Now that it’s the new year, you’ve probably noticed all the advertisements about fat burners, pills and other products that promise to help you lose weight in a flash. Be wary of these claims. Rarely do they result in weight loss alone.
Medical science has long searched for that magic weight loss pill. But that’s a false dream.
If you want to lose weight in 2016, it takes a lifestyle change in what you eat and how you eat, and a commitment to regular exercise. That’s the key to losing weight and keeping it off long term.
Weight Loss Tips
1. Set a realistic goal weight. Visit with your provider to set a goal weight — that’s No. 1. Your provider can help you identify a weight that is achievable and that you will be comfortable maintaining.

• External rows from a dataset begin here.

Lemma files_total fs T d x data dl :
  good_target fs (abs T) T d x → dirs (fs_nodes fs) d → quiet fs → fs_nodes fs !! T = None →
  Forall nameable data → last data = Some dl →
  ∃ fs', publish_files (abs T) data fs = (fs', Ok ()).
Proof.
  intros Hgt Hd Hq Hnone Hname Hlast.
  destruct (mount_total fs T d x Hgt Hd Hq Hnone) as (fs1 & Hm & Hq1).
  destruct Hgt as [_ Hsnoc Hplain Hwf Hclear]. unfold publish_files.
  rewrite (bind_step _ _ _ _ _ (on_error_step _ _ _ _ _ Hm)).
  eapply (mount_Ok T d x) in Hm as (_ & _ & HdT & Hbelow & _); [|done..].
  destruct (writeData (abs T) (Some data) fs1) as [fs2 r] eqn:Hw. exists fs2.
  assert (r = Ok ()) as ->; [|by apply on_error_step].
  eapply writeData_scripted in Hw as [_ Hr]; [|done|by eapply T_nonempty|done..|by apply fresh_shape].
  destruct r as [[]|e|]; [done|by destruct Hr|done].
Qed.
End files.

(** ** The calls of the API on the way *)

Section node.
Context {W : Type} `{HC : Client W} `{!ApiServer W} `{!ControllerUtil W} `{!ControllerUtilLaws W}.
Context `{!OperatorGo} `{!MapRange} `{!Mounter} `{!ReliableReads W} `{!ReliableWrites W}.

Lemma bind_api_step {A B} g (c : M W A) (f : A → M (W * FS) B) w w1 fs a :
  c w = (w1, Ok a) → (on_error g (api c) ≫= f) (w, fs) = f a (w1, fs).
Proof. intros Hc. unfold mbind, M_bind, on_error, api. simpl. by rewrite Hc. Qed.
Definition escape_byte (b : ascii) : string :=
  if html_safe b then String b ""
  else if bool_decide (b = backslash ∨ b = quote) then String backslash (String b "")
  else if bool_decide (b = "008"%char) then "\b"
  else if bool_decide (b = "012"%char) then "\f"
  else if bool_decide (b = "010"%char) then "\n"
  else if bool_decide (b = "013"%char) then "\r"
  else if bool_decide (b = "009"%char) then "\t"
  else "\u00" +:+ String (hex (N.shiftr (code b) 4)) (String (hex (N.land (code b) 15)) "").

(** U+2028 and U+2029, which JavaScript reads as line ends, are escaped. *)
Definition separator (b c d : ascii) : option string :=
  if bool_decide (b = "226"%char ∧ c = "128"%char) then
    if bool_decide (d = "168"%char) then Some "\u2028"
    else if bool_decide (d = "169"%char) then Some "\u2029" else None
  else None.

Fixpoint escape (s : string) : string :=
  match s with
  | "" => ""
  | String b s1 =>
    match rune_size s, s1 with
    | 1, _ => escape_byte b +:+ escape s1
    | 2, String c s2 => String b (String c (escape s2))
    | 3, String c (String d s3) =>
      match separator b c d with
      | Some text => text +:+ escape s3
      | None => String b (String c (String d (escape s3)))
      end
    | 4, String c (String d (String e s4)) => String b (String c (String d (String e (escape s4))))
    | _, _ => "\ufffd" +:+ escape s1
    end
  end.

Definition quote_json (s : string) : string := String quote (escape s +:+ String quote "").

(** A member of an object, and an object with the given members. *)
Definition member (m : string * string) : string := quote_json m.1 +:+ ":" +:+ quote_json m.2.

Fixpoint members (ms : list (string * string)) : string :=
  match ms with
  | [] => ""
  | [m] => member m
  | m :: ms => member m +:+ "," +:+ members ms
  end.

(** [json.Marshal] of a struct of strings: the fields in order, under their names. *)
Definition Marshal (fields : list (string * string)) : res string :=
  Ok ("{" +:+ members fields +:+ "}").

(** ** A reader *)

Definition unhex (c : ascii) : option N :=
  if between 48 57 c then Some (code c - 48)%N
  else if between 97 102 c then Some (code c - 87)%N
  else if between 65 70 c then Some (code c - 55)%N
  else None.

(** A code point below U+10000 that is not a surrogate, in UTF-8. *)
Definition utf8 (n : N) : option string :=
  if (n <? 128)%N then Some (String (ascii_of_N n) "")
  else if (n <? 2048)%N then
    Some (String (ascii_of_N (192 + n / 64)) (String (ascii_of_N (128 + n mod 64)) ""))
  else if (55296 <=? n)%N && (n <=? 57343)%N then None
  else Some (String (ascii_of_N (224 + n / 4096)) (String (ascii_of_N (128 + n / 64 mod 64))
              (String (ascii_of_N (128 + n mod 64)) ""))).
(* ===== verification/Version.v ===== *)
(** * Version information

    Models internal/util/version/version.go.  The variables the linker sets and the constants
    of package runtime are the parameters [Build]. *)
From S2P Require Import Prelude GoRuntime GoStrings GoJson.

(** The variables of the package, set at build time, and what package runtime knows of the
    tool chain. *)
Class Build := {
  BuildVersion : string;
  BuildTime : string;
  GitCommit : string;
  runtime_Version : string;
  runtime_Compiler : string;
  runtime_GOOS : string;
  runtime_GOARCH : string;
}.

Record AppInfo := {
  Name : string;
  AppVersion : string;
  ai_BuildTime : string;
  ai_GitCommit : string;
  GoVersion : string;
  Compiler : string;
  Platform : string;
}.

Definition NewAppInfo `{Build} (name : string) : AppInfo :=
  {| Name := name;
     AppVersion := BuildVersion;
     ai_GitCommit := GitCommit;
     ai_BuildTime := BuildTime;
     GoVersion := runtime_Version;
     Compiler := runtime_Compiler;
     Platform := runtime_GOOS +:+ "/" +:+ runtime_GOARCH |}.

(** The fields in the order of the struct, under the names of its tags. *)
Definition fields (a : AppInfo) : list (string * string) :=
  [("AppName", Name a); ("AppVersion", AppVersion a); ("BuildTime", ai_BuildTime a);
   ("GitCommit", ai_GitCommit a); ("GoVersion", GoVersion a); ("Compiler", Compiler a);
   ("Platform", Platform a)].

Definition AppInfo_String (a : AppInfo) : string :=
  match Marshal (fields a) with
  | Ok data => data
  | _ => "Error marshaling AppInfo"
  end.

(** ** Reading it back *)

(** The value of a member of an object. *)
Definition field (name : string) (ms : list (string * string)) : option string :=
  snd <$> List.find (λ m, bool_decide (m.1 = name)) ms.

(** A client that reads the printed version information. *)
Definition read_AppInfo (text : string) : option AppInfo :=
  ms ← read_object text;
  name ← field "AppName" ms; version ← field "AppVersion" ms; time ← field "BuildTime" ms;
  commit ← field "GitCommit" ms; go ← field "GoVersion" ms; compiler ← field "Compiler" ms;
  platform ← field "Platform" ms;
  Some {| Name := name; AppVersion := version; ai_BuildTime := time; ai_GitCommit := commit;
          GoVersion := go; Compiler := compiler; Platform := platform |}.

(** The strings of the build are valid UTF-8. *)
Definition build_valid `{Build} : bool :=
  forallb valid_utf8 [BuildVersion; BuildTime; GitCommit; runtime_Version; runtime_Compiler;
                      runtime_GOOS +:+ "/" +:+ runtime_GOARCH].

Section version.
Context `{Build}.

(** C34: The version information the programs print is one line of JSON that reads back as what
    was built in, member by member: the application's name, the version, the build time and the
    commit the linker set, and the tool chain, the operating system and the architecture; for
    every valid UTF-8 text, whatever characters it contains. *)
Theorem version_roundtrip name :
  valid_utf8 name = true → build_valid = true →
  printable (AppInfo_String (NewAppInfo name)) ∧
  read_AppInfo (AppInfo_String (NewAppInfo name)) =
    Some {| Name := name; AppVersion := BuildVersion; ai_BuildTime := BuildTime; ai_GitCommit := GitCommit;
            GoVersion := runtime_Version; Compiler := runtime_Compiler;
            Platform := runtime_GOOS +:+ "/" +:+ runtime_GOARCH |}.
Proof.
  intros Hname Hbuild. unfold AppInfo_String.
  destruct (Marshal (fields (NewAppInfo name))) as [text| |] eqn:Hm; [|done..].
  split; [by eapply Marshal_printable|]. unfold read_AppInfo.
  rewrite (read_Marshal _ _ (ltac:(done) : fields (NewAppInfo name) ≠ []) Hm).
  unfold build_valid in Hbuild. cbn [forallb] in Hbuild. rewrite !andb_true_iff in Hbuild.
  destruct Hbuild as (Hv & Ht & Hc & Hg & Hco & Hp & _). unfold NewAppInfo, fields. simpl.
  unfold sanitize_member. cbn [fst snd]. repeat (rewrite sanitize_valid; [|done]).
  reflexivity.
Qed.
End version.

(** ** Witness *)

Definition release : Build := {|
  BuildVersion := "0.3.0 <rc&1>"; BuildTime := "2025-01-01T00:00:00Z"; GitCommit := "0254a9f2";
  runtime_Version := "go1.25.8"; runtime_Compiler := "gc";
  runtime_GOOS := "linux"; runtime_GOARCH := "amd64" |}.

Lemma version_roundtrip_witness :
  read_AppInfo (AppInfo_String (@NewAppInfo release "listener-operator")) =
    Some {| Name := "listener-operator"; AppVersion := "0.3.0 <rc&1>"; ai_BuildTime := "2025-01-01T00:00:00Z";
            ai_GitCommit := "0254a9f2"; GoVersion := "go1.25.8"; Compiler := "gc"; Platform := "linux/amd64" |}.
Proof. apply (@version_roundtrip release); vm_compute; reflexivity. Defined.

2. Surround yourself with positive reinforcement. Find a friend or group to keep you accountable to your weight loss goals. For example, my wife, Kathy, exercises three to five days a week with a group of her friends. The accountability piece is important to help you be successful.
3. Take advantage of health and wellness benefits offered through your health plan. Many health plans sponsor wellness benefits, such as a health coach. As you are setting wellness goals, it’s also a great time to take an overall health risk assessment (HRA). This assessment will provide you with an overview of your potential risk for health concerns such as heart disease and stroke. Find a free online health risk assessment at Avera.org.
4. Increase your exercise gradually. When you’re starting a new weight loss program, the tendency is to overdo exercise. Gauge your exercise appropriately, and increase the amount of exercise gradually over a period of two to three weeks. The older you are, the more you may have to modify the intensity of your exercise plan.
5. Look for a weight loss program that works for you. There are many different weight loss programs. It’s less important to focus on finding the “perfect” program. Instead, find one that encourages healthy eating. Combine the diet program with exercise and activity.
6. Have reasonable expectations for weight loss. A weight loss of two pounds per week is a realistic goal. Don’t get too discouraged if you’re not seeing results right away.